Si metemos en una batidora a The B-52’s, los The Cure de ‘10:15 Saturday Night’ y The Slits, tenemos “The Official Body”, el deslumbrante tercer trabajo de Shopping. Esta joven banda con miembros de Glasgow y Londres, ha recuperado el post-punk de una manera excepcional, dándole frescura, e incorporando sonidos más festivos y limpios. El resultado es brillante, y de lo más adictivo.

Grabado en apenas diez días, y con Edwyn Collins a los mandos, “The Official Body” es un disco urgente, en el que apenas levantan el pie del acelerador. Además, se han quitado parte de la suciedad que tenían sus dos primeros trabajos. Aunque eso sí, las señas de identidad que llevan mostrando desde el principio de su carrera, siguen ahí. Es decir, que su fórmula, basada en un bajo agudo a más no poder, y una guitarra cristalina, la cual parece que casi se va a romper, sigue siendo la misma. Lo bueno es que ahora se aprecia más, y se fusiona con un lado bailable de lo más delicioso.

La comparación con The B-52’s no es nada gratuita. Ya no solo por esa urgencia que presentan algunas de las canciones del disco, también por el componente queer que tienen algunas de ellas. Es el caso de ‘Suddenly Gone’, en la que Rachel Aggs canta sobre lo que es sentirse infravalorada por ser una artista gay y de color.

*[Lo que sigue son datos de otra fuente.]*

Definition timestamp_of_text (s : bytes) : res Value :=
  let s := if (length s =? 22)%nat then take 19 s ++ str ".000000" ++ take 3 (drop 19 s) else s in
  if negb (length s =? 29)%nat then format_error else
  let! c10 := zlookup s 10 in let! c4 := zlookup s 4 in let! c7 := zlookup s 7 in let! c13 := zlookup s 13 in
  let! c16 := zlookup s 16 in let! c19 := zlookup s 19 in let! c26 := zlookup s 26 in
  if negb (c10 =? 32) || negb (c4 =? 45) || negb (c7 =? 45) || negb (c13 =? 58) || negb (c16 =? 58) || negb (c19 =? 46)
     || (negb (c26 =? 43) && negb (c26 =? 45)) then format_error else
  if negb (digits_loop_ok is_digit s) then format_error else
  let year := scan_field s 0 4 in
  let month := scan_field s 5 2 in
  let day := scan_field s 8 2 in
  let hour := scan_field s 11 2 in
  let min := scan_field s 14 2 in
  let sec := scan_field s 17 2 in
  let micro := scan_field s 20 6 in
  let tz := if c26 =? 45 then - scan_field s 27 2 else scan_field s 27 2 in
  if (9999 <? year) || (12 <? month) || (31 <? day) || (23 <? hour) || (59 <? min) || (59 <? sec) || (999999 <? micro)
     || (day =? 0) || (month =? 0) then timestamp_range else
  let! max := max_day year month in
  if max <? day then timestamp_range else
  let timezone := unsigned 32 (tz + 12) in
  if 26 <? tz then format_error else
  GetTimestampValue (pack_timestamp month day timezone year hour min sec micro).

O ‘Wild Child’, en la que reflexiona sobre lo importante que es ser libre y tener un espíritu anárquico en el mundo homosexual. Pero también saben divertirse, como bien muestran en ‘The Hype’, un single redondo, en el que animan a su público a no quedarse estancado esperando el cambio de su vida. Y lo hacen en un tono festivo, tanto en el vídeo, en el que los podemos ver en una fiesta en una piscina, como en la canción, que, como bien dicen ellos mismos “It’s a Party Song”.

La incorporación de elementos electrónicos es otra de las novedades de este trabajo. Son pequeñas pinceladas (un teclado por aquí, una caja de ritmos por allá), pero en un trabajo con una instrumentación tan básica, se notan. Sobre todo, porque se salen del guión del resto del álbum, como bien se aprecia en la oscura ‘Discover’ y en toque dance de ‘New Values’, que cuenta con uno de los mejores estribillos del disco.

En definitiva, estamos ante media hora de música que se pasa volando, y que engancha a la primera escucha.